• Aim of the exercise:
Of the lines below, report only those that contain "HubEvent".

Data records
(* ===== verification/EdgeHub.v ===== *)
(** * The edge's WebSocket hub ([crates/perplex-edge/src/ws/hub.rs], [server.rs])

    Topics, the broadcast hub with its bounded mailboxes, and what a
    connection does with a client's frames.  Each subscription has a mailbox
    and a task that forwards it to the connection; publishing, forwarding and
    the frames of the connections are the steps of [hub_step], so they
    interleave freely.  The heartbeat, which only sends pings and a close,
    and the socket's own pings are left out. *)

From S2P Require Import Prelude JsNum JsText JsColl Contract.
From stdpp Require Import gmap.
#[local] Open Scope Z_scope.

(** ** Topics *)

Inductive Topic :=
| Orderbook (market : string)
| Trades (market : string)
| Oracle (market : string)
| Funding (market : string)
| UserFills (address : string)
| UserPositions (address : string).

#[export] Instance Topic_eq_dec : EqDecision Topic.
Proof. solve_decision. Defined.

Definition strip_prefix (p s : string) : option string :=
  if startsWith p s then Some (str_drop (String.length p) s) else None.

Definition Topic_parse (s : string) : option Topic :=
  match strip_prefix "orderbook." s with
  | Some rest => Some (Orderbook rest)
  | None =>
  match strip_prefix "trades." s with
  | Some rest => Some (Trades rest)
  | None =>
  match strip_prefix "oracle." s with
  | Some rest => Some (Oracle rest)
  | None =>
  match strip_prefix "funding." s with
  | Some rest => Some (Funding rest)
  | None =>
      if String.eqb s "user.fills" then Some (UserFills "")
      else if String.eqb s "user.positions" then Some (UserPositions "")
      else None
  end end end end.

Definition requires_auth (t : Topic) : bool :=
  match t with UserFills _ | UserPositions _ => true | _ => false end.

Definition with_user (t : Topic) (address : string) : Topic :=
  let addr := toLowerCase address in
  match t with
  | UserFills _ => UserFills addr
  | UserPositions _ => UserPositions addr
  | other => other
  end.

(** ** The hub *)

Definition MAX_QUEUE : nat := 1000.

Definition Message : Type := Topic * string.

(** [hb_boxes]: the mailboxes whose forwarding task is alive. *)
Record Hub := mkHub {
  hb_subs : list (Topic * list Z);
  hb_next : Z;
  hb_boxes : gmap Z (list Message)
}.

Definition hub_new : Hub := mkHub [] 0 ∅.

Definition hub_subscribe (t : Topic) (h : Hub) : Z * Hub :=
  let id := hb_next h in
  (id, mkHub (jm_set t (default [] (jm_get t (hb_subs h)) ++ [id]) (hb_subs h)) (id + 1) (<[id := []]> (hb_boxes h))).

Definition hub_unsubscribe (t : Topic) (id : Z) (h : Hub) : Hub :=
  match jm_get t (hb_subs h) with
  | None => h
  | Some list =>
      let kept := List.filter (fun sid => negb (sid =? id)) list in
      let subs := match kept with [] => jm_delete t (hb_subs h) | _ => jm_set t kept (hb_subs h) end in
      mkHub subs (hb_next h) (hb_boxes h)
  end.

(** [try_send]: full and closed mailboxes are refused. *)
Definition try_send (msg : Message) (id : Z) (boxes : gmap Z (list Message)) : option (gmap Z (list Message)) :=
  match boxes !! id with
  | Some q => if (length q <? MAX_QUEUE)%nat then Some (<[id := q ++ [msg]]> boxes) else None
  | None => None
  end.

(** [retain] with [try_send]: the ids that stay and the mailboxes after. *)
Fixpoint fan_out (msg : Message) (ids : list Z) (boxes : gmap Z (list Message)) : list Z * gmap Z (list Message) :=
  match ids with
  | [] => ([], boxes)
  | id :: ids' =>
      match try_send msg id boxes with
      | Some boxes' => let '(kept, b) := fan_out msg ids' boxes' in (id :: kept, b)
      | None => fan_out msg ids' boxes
      end
  end.

Definition publish (msg : Message) (h : Hub) : nat * Hub :=
  match jm_get msg.1 (hb_subs h) with
  | None => (0%nat, h)
  | Some ids =>
      let '(kept, boxes) := fan_out msg ids (hb_boxes h) in
      (length kept, mkHub (jm_set msg.1 kept (hb_subs h)) (hb_next h) boxes)
  end.

Definition subscriber_count (t : Topic) (h : Hub) : nat := length (default [] (jm_get t (hb_subs h))).

(** ** Connections *)

Inductive ClientMsg :=
| CSub (channel : string)
| CUnsub (channel : string)
| CAuth (token : string)
| CPong
| CBad.                               (* not a client message *)

Inductive OutFrame :=
| OutMsg (m : Message)
| OutAuthOk
| OutError (message : string).

Record Conn := mkConn {
  cn_address : option string;
  cn_subs : list (Topic * Z);
  cn_out : list OutFrame;
  cn_open : bool
}.

Record Server := mkServer {
  sv_hub : Hub;
  sv_owner : gmap Z nat;              (* the connection a mailbox forwards to *)
  sv_conns : gmap nat Conn
}.

Definition server_new : Server := mkServer hub_new ∅ ∅.

Section Serve.
(** [verify_jwt]: the subject of a valid token. *)
Variable verify_jwt : string -> option string.

Definition send_out (f : OutFrame) (c : Conn) : Conn := mkConn (cn_address c) (cn_subs c) (cn_out c ++ [f]) (cn_open c).

Definition upd_conn (n : nat) (f : Conn -> Conn) (s : Server) : Server :=
  mkServer (sv_hub s) (sv_owner s) (alter f n (sv_conns s)).

(** [subscribe_topic]: the map entry of an earlier subscription is overwritten. *)
Definition subscribe_topic (n : nat) (t : Topic) (s : Server) : Server :=
  let '(id, h) := hub_subscribe t (sv_hub s) in
  mkServer h (<[id := n]> (sv_owner s))
    (alter (fun c => mkConn (cn_address c) (jm_set t id (cn_subs c)) (cn_out c) (cn_open c)) n (sv_conns s)).

Definition unsubscribe_topic (n : nat) (t : Topic) (c : Conn) (s : Server) : Server :=
  match jm_get t (cn_subs c) with
  | None => s
  | Some id =>
      mkServer (hub_unsubscribe t id (sv_hub s)) (sv_owner s)
        (<[n := mkConn (cn_address c) (jm_delete t (cn_subs c)) (cn_out c) (cn_open c)]> (sv_conns s))
  end.

(** The receiver loop on one text frame. *)
Definition handle_frame (n : nat) (c : Conn) (m : ClientMsg) (s : Server) : Server :=
  match m with
  | CSub channel =>
      match Topic_parse channel with
      | None => upd_conn n (send_out (OutError "unknown channel")) s
      | Some topic =>
          if requires_auth topic then
            match cn_address c with
            | Some a => subscribe_topic n (with_user topic a) s
            | None => upd_conn n (send_out (OutError "auth required")) s
            end
          else subscribe_topic n topic s
      end
  | CUnsub channel =>
      match Topic_parse channel with
      | None => s
      | Some topic =>
          let topic := if requires_auth topic then with_user topic (default "" (cn_address c)) else topic in
          unsubscribe_topic n topic c s
      end
  | CAuth token =>
      match verify_jwt token with
      | Some sub => upd_conn n (fun c => send_out OutAuthOk (mkConn (Some sub) (cn_subs c) (cn_out c) (cn_open c))) s
      | None => upd_conn n (send_out (OutError "invalid token")) s
      end
  | CPong => s
  | CBad => upd_conn n (send_out (OutError "bad json")) s
  end.

(** The end of a connection: every subscription in its map is dropped. *)
Definition disconnect (n : nat) (c : Conn) (s : Server) : Server :=
  mkServer (foldl (fun h ti => hub_unsubscribe ti.1 ti.2 h) (sv_hub s) (cn_subs c)) (sv_owner s)
    (<[n := mkConn (cn_address c) (cn_subs c) (cn_out c) false]> (sv_conns s)).

(** One message of a mailbox goes to its connection; on a closed connection the task ends. *)
Definition forward (id : Z) (s : Server) : Server :=
  match hb_boxes (sv_hub s) !! id, sv_owner s !! id with
  | Some (msg :: q), Some n =>
      match sv_conns s !! n with
      | Some c =>
          if cn_open c then
            mkServer (mkHub (hb_subs (sv_hub s)) (hb_next (sv_hub s)) (<[id := q]> (hb_boxes (sv_hub s)))) (sv_owner s)
              (<[n := send_out (OutMsg msg) c]> (sv_conns s))
          else mkServer (mkHub (hb_subs (sv_hub s)) (hb_next (sv_hub s)) (delete id (hb_boxes (sv_hub s)))) (sv_owner s) (sv_conns s)
      | None => s
      end
  | _, _ => s
  end.

Inductive HubEvent :=
| HConnect (n : nat)
| HFrame (n : nat) (m : ClientMsg)
| HPublish (t : Topic) (payload : string)
| HForward (id : Z)
| HDisconnect (n : nat).

Definition hub_step (s : Server) (e : HubEvent) : Server :=
  match e with
  | HConnect n =>
      match sv_conns s !! n with
      | Some _ => s
      | None => mkServer (sv_hub s) (sv_owner s) (<[n := mkConn None [] [] true]> (sv_conns s))
      end
  | HFrame n m =>
      match sv_conns s !! n with
      | Some c => if cn_open c then handle_frame n c m s else s
      | None => s
      end
  | HPublish t p => mkServer (publish (t, p) (sv_hub s)).2 (sv_owner s) (sv_conns s)
  | HForward id => forward id s
  | HDisconnect n =>
      match sv_conns s !! n with
      | Some c => if cn_open c then disconnect n c s else s
      | None => s
      end
  end.

Definition hub_run (s : Server) (es : list HubEvent) : Server := foldl hub_step s es.

End Serve.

• Reply:
Inductive HubEvent :=
Definition hub_step (s : Server) (e : HubEvent) : Server :=
Definition hub_run (s : Server) (es : list HubEvent) : Server := foldl hub_step s es.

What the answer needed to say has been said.